The green leaf symbol on some OBTs – how good is the sustainability data behind that? 

FS: We are already seeing different levels of trust creation available in the market, such as what is good enough, and what is the right kind of sustainability. Being GSTC-recognised as a body is one way of securing trust, but the OTAs and OBTs also ask certifications that are not GSTC-recognised to provide that trust in other ways, such as additional external audits from independent parties and then sample check some of that data. This ensures inclusivity at a point where it’s about inviting people in to participate and upwards improve their sustainability practices and transparency.

To be clear, our role is about creating transparency about what’s relevant rather than judging what is good enough, because that is a contextual thing anyway, and a moving target depending on the stakeholders expectations. Our job is to help standardise sustainability data and enrich it whether it has been validated or not, and the great thing, and reason why we exist, is that we believe when the market gets more rich and credible information then it naturally creates an upwards spiral so you are able to make more sustainable choices. A lot of statistics show that it creates an ROI for the supply side, and then they supply more and then it becomes a positive contribution. 

How can you help smaller, independent hotels with their sustainable data management? Or is that not on cards?

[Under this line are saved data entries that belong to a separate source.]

(** On an array whose cursor and watermark both stand at slot [k], with
    room for [n] more slots, [n] Acquire calls in a row all succeed. *)
Lemma AcquireN_succeeds (n : nat) (a : DataArray) (k : Z) :
  NextIndex (base a) = k -> FirstUnallocated (base a) = k -> 0 <= k ->
  k + Z.of_nat n <= MaxCount (base a) ->
  exists hs a', AcquireN n a = Some (hs, a').
Proof.
  revert a k. induction n as [| n IH]; intros a k Hnext Hfirst Hk Hroom.
  - exists [], a. reflexivity.
  - assert (Hfind : find_free a = Some k).
    { unfold find_free. cbv zeta. rewrite Hnext, Hfirst.
      destruct (Z.leb_spec (MaxCount (base a)) k) as [Hle | Hlt]; [lia |].
      destruct (Z.to_nat (MaxCount (base a) - k)) as [| fuel] eqn:Hfuel; [lia |].
      cbn [scan_free]. rewrite Z.leb_refl. reflexivity. }
    cbn [AcquireN]. rewrite Hfind.
    destruct (IH (snd (Acquire a)) (k + 1)) as (hs & a' & HN).
    + unfold Acquire. rewrite Hfind. reflexivity.
    + unfold Acquire. rewrite Hfind. cbn. lia.
    + lia.
    + unfold Acquire. rewrite Hfind. cbn. lia.
    + rewrite HN. eexists. eexists. reflexivity.
Qed.




(** ** Further properties of handles *)

Lemma Handle_split (h : DatumIndex) :
  0 <= Handle h < 2 ^ 32 ->
  Salt h = Handle h / 65536 /\ Index h = Handle h mod 65536
  /\ Handle h = Salt h * 65536 + Index h.
Proof.
  intros Hh. change (2 ^ 32) with 4294967296 in Hh.
  assert (HS : Salt h = Handle h / 65536).
  { unfold Salt, to_uint16, wrap_unsigned.
    rewrite Z.shiftr_div_pow2 by lia. change (2 ^ 16) with 65536.
    apply Z.mod_small. split; [apply Z.div_pos; lia |].
    apply Z.div_lt_upper_bound; lia. }
  assert (HI : Index h = Handle h mod 65536).
  { unfold Index, to_uint16, wrap_unsigned.
    change 0xFFFF with (Z.ones 16). rewrite Z.land_ones by lia.
    change (2 ^ 16) with 65536. apply Z.mod_mod. lia. }
  split; [exact HS |]. split; [exact HI |].
  rewrite HS, HI. pose proof (Z.div_mod (Handle h) 65536). lia.
Qed.

(** X1.  Unpacking and packing again gives the handle back: a 32-bit
    handle is [Salt() * 2^16 + Index()], and the (salt, index) constructor
    applied to its own two fields rebuilds it. *)
Theorem DatumIndex_unpack_pack (h : DatumIndex) :
  0 <= Handle h < 2 ^ 32 ->
  Handle h = Salt h * 65536 + Index h
  /\ DatumIndex_make (Salt h) (Index h) = h.
Proof.
  intros Hh. destruct (Handle_split h Hh) as (_ & _ & Hsplit).
  split; [exact Hsplit |].
  pose proof (Handle_make (Salt h) (Index h) (Salt_range h) (Index_range h)) as Hm.
  destruct h as [x]. destruct (DatumIndex_make _ _) as [y].
  simpl in *. f_equal. lia.
Qed.

Lemma DatumIndex_unpack_pack_witness :
  DatumIndex_make (Salt (DatumIndex_of_handle 0xDEADBEEF))
                  (Index (DatumIndex_of_handle 0xDEADBEEF))
  = DatumIndex_of_handle 0xDEADBEEF.
Proof.
  apply (DatumIndex_unpack_pack (DatumIndex_of_handle 0xDEADBEEF)).
  simpl. lia.
Defined.

(** X2.  The (salt, index) constructor is injective on 16-bit arguments:
    two handles built by it are equal only if both the salts and the
    indices are. *)
Theorem DatumIndex_make_inj (s i s' i' : Z) :
  0 <= s < 65536 -> 0 <= i < 65536 ->
  0 <= s' < 65536 -> 0 <= i' < 65536 ->
  DatumIndex_make s i = DatumIndex_make s' i' ->
  s = s' /\ i = i'.
Proof.
  intros Hs Hi Hs' Hi' Heq.
  split.
  - rewrite <- (Salt_make s i), <- (Salt_make s' i') by assumption.
    rewrite Heq. reflexivity.
  - rewrite <- (Index_make s i), <- (Index_make s' i') by assumption.
    rewrite Heq. reflexivity.
Qed.

Lemma DatumIndex_make_inj_witness :
  DatumIndex_make 3 7 <> DatumIndex_make 7 3.
Proof.
  intros H.
  apply (DatumIndex_make_inj 3 7 7 3) in H; [lia | lia | lia | lia | lia].
Defined.

(** X3.  [operator==] on 32-bit handles holds exactly when the two salts
    agree and the two indices agree. *)
Theorem DatumIndex_eq_fields (a b : DatumIndex) :
  0 <= Handle a < 2 ^ 32 -> 0 <= Handle b < 2 ^ 32 ->
  (DatumIndex_eq a b = true <-> Salt a = Salt b /\ Index a = Index b).
Proof.
  intros Ha Hb.
  destruct (Handle_split a Ha) as (_ & _ & Hsa).
  destruct (Handle_split b Hb) as (_ & _ & Hsb).
  unfold DatumIndex_eq. rewrite Z.eqb_eq. split.
  - intros Heq.
    assert (a = b) as -> by (destruct a, b; simpl in *; congruence).
    split; reflexivity.
  - intros [HS HI]. lia.
Qed.

Lemma DatumIndex_eq_fields_witness :
  DatumIndex_eq (DatumIndex_make 2 5) (DatumIndex_of_handle 0x20005) = true.
Proof.
  apply (DatumIndex_eq_fields (DatumIndex_make 2 5) (DatumIndex_of_handle 0x20005));
    [vm_compute; split; [discriminate | reflexivity] ..
    | split; reflexivity].
Defined.

(** X4.  The 32-bit value a handle converts to orders handles first by
    salt and then by index. *)
Theorem DatumIndex_to_uint32_lexicographic (a b : DatumIndex) :
  0 <= Handle a < 2 ^ 32 -> 0 <= Handle b < 2 ^ 32 ->
  (DatumIndex_to_uint32 a < DatumIndex_to_uint32 b
   <-> Salt a < Salt b \/ (Salt a = Salt b /\ Index a < Index b)).
Proof.
  intros Ha Hb. unfold DatumIndex_to_uint32.
  destruct (Handle_split a Ha) as (_ & _ & Hsa).
  destruct (Handle_split b Hb) as (_ & _ & Hsb).
  pose proof (Index_range a). pose proof (Index_range b).
  pose proof (Salt_range a). pose proof (Salt_range b).
  lia.
Qed.

Lemma DatumIndex_to_uint32_lexicographic_witness :
  DatumIndex_to_uint32 (DatumIndex_make 1 0xFFFF)
  < DatumIndex_to_uint32 (DatumIndex_make 2 0).
Proof.
  apply (DatumIndex_to_uint32_lexicographic
           (DatumIndex_make 1 0xFFFF) (DatumIndex_make 2 0));
    [vm_compute; split; [discriminate | reflexivity] ..
    | left; vm_compute; reflexivity].
Defined.

(** X5.  A 32-bit handle converts to [false] exactly when its salt and its
    index are both 0xFFFF, so every other (salt, index) pair converts to
    [true], the pair (0, 0) of an empty slot included. *)
Theorem DatumIndex_to_bool_false_fields (h : DatumIndex) :
  0 <= Handle h < 2 ^ 32 ->
  (DatumIndex_to_bool h = false <-> Salt h = 0xFFFF /\ Index h = 0xFFFF).
Proof.
  intros Hh. destruct (Handle_split h Hh) as (_ & _ & Hsplit).
  pose proof (Index_range h). pose proof (Salt_range h).
  unfold DatumIndex_to_bool, DatumIndex_ne, DatumIndex_eq.
  rewrite negb_false_iff, Z.eqb_eq.
  change (Handle Null) with 4294967295.
  lia.
Qed.

Lemma DatumIndex_to_bool_false_fields_witness :
  DatumIndex_to_bool (DatumIndex_make 0 0) <> false.
Proof.
  intros H.
  apply (DatumIndex_to_bool_false_fields (DatumIndex_make 0 0)) in H.
  - destruct H as [H _]. vm_compute in H. discriminate.
  - vm_compute. split; [discriminate | reflexivity].
Defined.

(** ** Further properties of the unchecked accessor *)

Lemma GetAddress_exact (a : DataArrayBase) (h : DatumIndex) :
  0 <= Data a -> 0 < DatumSize a ->
  Data a + (Index h + 1) * DatumSize a <= 2 ^ 32 ->
  GetAddress a h = Data a + Index h * DatumSize a.
Proof.
  intros HD HS Hfit. unfold GetAddress. rewrite to_uint32_add_to_int.
  apply Z.mod_small. pose proof (Index_range h).
  change (2 ^ 32) with 4294967296 in *. nia.
Qed.

(** X6.  Data do not overlap: for two handles whose data lie within the
    address range, [GetAddress] gives the same address exactly when the
    indices are equal, whatever the salts, and the datum of the lower
    index ends before the datum of the higher index begins. *)
Theorem GetAddress_separates_indices (a : DataArrayBase) (h1 h2 : DatumIndex) :
  0 <= Data a -> 0 < DatumSize a ->
  Data a + (Index h1 + 1) * DatumSize a <= 2 ^ 32 ->
  Data a + (Index h2 + 1) * DatumSize a <= 2 ^ 32 ->
  (GetAddress a h1 = GetAddress a h2 <-> Index h1 = Index h2)
  /\ (Index h1 < Index h2 -> GetAddress a h1 + DatumSize a <= GetAddress a h2).
Proof.
  intros HD HS H1 H2.
  rewrite (GetAddress_exact a h1), (GetAddress_exact a h2) by lia.
  split.
  - split; [intros Heq; nia | intros ->; reflexivity].
  - intros Hlt. nia.
Qed.

Lemma GetAddress_separates_indices_witness :
  GetAddress (example_header 4) (DatumIndex_make 9 2)
  = GetAddress (example_header 4) (DatumIndex_make 1 2)
  /\ GetAddress (example_header 4) (DatumIndex_make 9 2) + 16
     <= GetAddress (example_header 4) (DatumIndex_make 1 3).
Proof.
  split.
  - apply (GetAddress_separates_indices (example_header 4)
             (DatumIndex_make 9 2) (DatumIndex_make 1 2));
      [vm_compute; discriminate | reflexivity
      | vm_compute; discriminate | vm_compute; discriminate | reflexivity].
  - apply (GetAddress_separates_indices (example_header 4)
             (DatumIndex_make 9 2) (DatumIndex_make 1 3));
      [vm_compute; discriminate | reflexivity
      | vm_compute; discriminate | vm_compute; discriminate | reflexivity].
Defined.

(** X7.  Since [GetAddress] makes no check, where its result lies is
    decided by the index alone: the datum it addresses is inside the block
    of [MaxCount] data at [Data] exactly when the handle's index is below
    [MaxCount], and an index at or above [MaxCount] gives an address at or
    past the end of the block. *)
Theorem GetAddress_within_block (a : DataArrayBase) (h : DatumIndex) :
  0 <= Data a -> 0 < DatumSize a -> 0 <= MaxCount a ->
  Data a + (Index h + 1) * DatumSize a <= 2 ^ 32 ->
  Data a <= GetAddress a h
  /\ (Index h < MaxCount a
      <-> GetAddress a h + DatumSize a <= Data a + MaxCount a * DatumSize a)
  /\ (MaxCount a <= Index h
      <-> Data a + MaxCount a * DatumSize a <= GetAddress a h).
Proof.
  intros HD HS HM Hfit.
  rewrite (GetAddress_exact a h) by lia.
  pose proof (Index_range h).
  split; [nia |]. split; split; intros Hx; nia.
Qed.

Lemma GetAddress_within_block_witness :
  Data (example_header 4) + 4 * 16
  <= GetAddress (example_header 4) (DatumIndex_make 1 4).
Proof.
  apply (GetAddress_within_block (example_header 4) (DatumIndex_make 1 4));
    [vm_compute; discriminate | reflexivity | vm_compute; discriminate
    | vm_compute; discriminate | vm_compute; discriminate].
Defined.

(** ** Further properties of iterators *)

(** X8.  [operator==] on iterators is an equivalence relation, and
    [operator!=] holds exactly when it does not. *)
Theorem DataIterator_eq_equivalence :
  (forall x, DataIterator_eq x x = true)
  /\ (forall x y, DataIterator_eq x y = DataIterator_eq y x)
  /\ (forall x y z, DataIterator_eq x y = true -> DataIterator_eq y z = true ->
                    DataIterator_eq x z = true)
  /\ (forall x y, DataIterator_ne x y = true <-> DataIterator_eq x y = false).
Proof.
  split; [exact DataIterator_eq_refl |]. split; [| split].
  - intros x y. unfold DataIterator_eq, DatumIndex_eq.
    rewrite (Z.eqb_sym (Array x)), (Z.eqb_sym (CurrentIndex x)),
      (Z.eqb_sym (Handle (CurrentDatumIndex x))). reflexivity.
  - intros x y z Hxy Hyz. apply DataIterator_eq_true in Hxy, Hyz.
    apply DataIterator_eq_true.
    destruct Hxy as (? & ? & ?), Hyz as (? & ? & ?). repeat split; congruence.
  - intros x y. unfold DataIterator_ne. apply negb_true_iff.
Qed.

Lemma DataIterator_eq_equivalence_witness :
  DataIterator_eq (DataIterator_new 0x1000) (DataIteratorBase_new 0x1000) = true.
Proof.
  destruct DataIterator_eq_equivalence as (_ & _ & Htrans & _).
  apply (Htrans _ (DataIterator_new 0x1000)); reflexivity.
Defined.

(** X9.  The [end()] iterators of two arrays compare equal only if the two
    are the same array object: arrays of equal capacity and equal content
    at different addresses have different [end()] iterators, and calling
    [end()] twice on one array gives equal iterators. *)
Theorem end_identifies_array (st : Store) (p q : Z) (e1 e2 : DataIteratorBase) :
  end_ st p = Some e1 -> end_ st q = Some e2 ->
  (DataIterator_eq e1 e2 = true <-> p = q).
Proof.
  unfold end_. intros H1 H2.
  destruct (st !! p) as [a1 |] eqn:Hp; [| discriminate].
  destruct (st !! q) as [a2 |] eqn:Hq; [| discriminate].
  injection H1 as <-. injection H2 as <-.
  rewrite DataIterator_eq_true. cbn. split.
  - intros (Hpq & _). exact Hpq.
  - intros <-. rewrite Hp in Hq. injection Hq as <-. auto.
Qed.

Lemma end_identifies_array_witness :
  let st : Store := {[ 0x1000 := example_array 4; 0x2000 := example_array 4 ]} in
  exists e1 e2, end_ st 0x1000 = Some e1 /\ end_ st 0x2000 = Some e2
                /\ DataIterator_eq e1 e2 <> true.
Proof.
  intros st. eexists. eexists.
  split; [reflexivity |]. split; [reflexivity |].
  intros H.
  apply (end_identifies_array st 0x1000 0x2000) in H;
    [discriminate | reflexivity | reflexivity].
Defined.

FS: It is absolutely on the cards. We hope to help everyone with their sustainability data and also to not exclude anyone. The way we help smaller or independent hotels is through the same value proposition as we offer the large chains, and that is efficiency. Hotel sustainability managers spend most of their sustainability management budget and time administrating and collecting and transforming and communicating their sustainability data, and that doesn’t leave them a lot of time to actually talk about it and get it out to all the sales channels to make a difference for their business. So we come in and streamline that whole administration layer, saving them a lot of time and money and freeing up that time and getting that data out across all the different OTAs and other systems.

It’s also about helping them identify their strengths and weaknesses. That could be about identifying the right certification as a small hotel in Peru or Nicaragua, what fits well and who has men on the ground to certify the hotel, but also if you identify weaknesses in food waste in the cafeteria then identifying the service providers (the sustainability solution providers) out there that specialise in helping you reduce your food waste – that’s something that we can do a lot more efficiently than the hotel on their own. We have big data architecture and automatically match you with who might be best to help you out – and that helps the entire ecosystem thrive.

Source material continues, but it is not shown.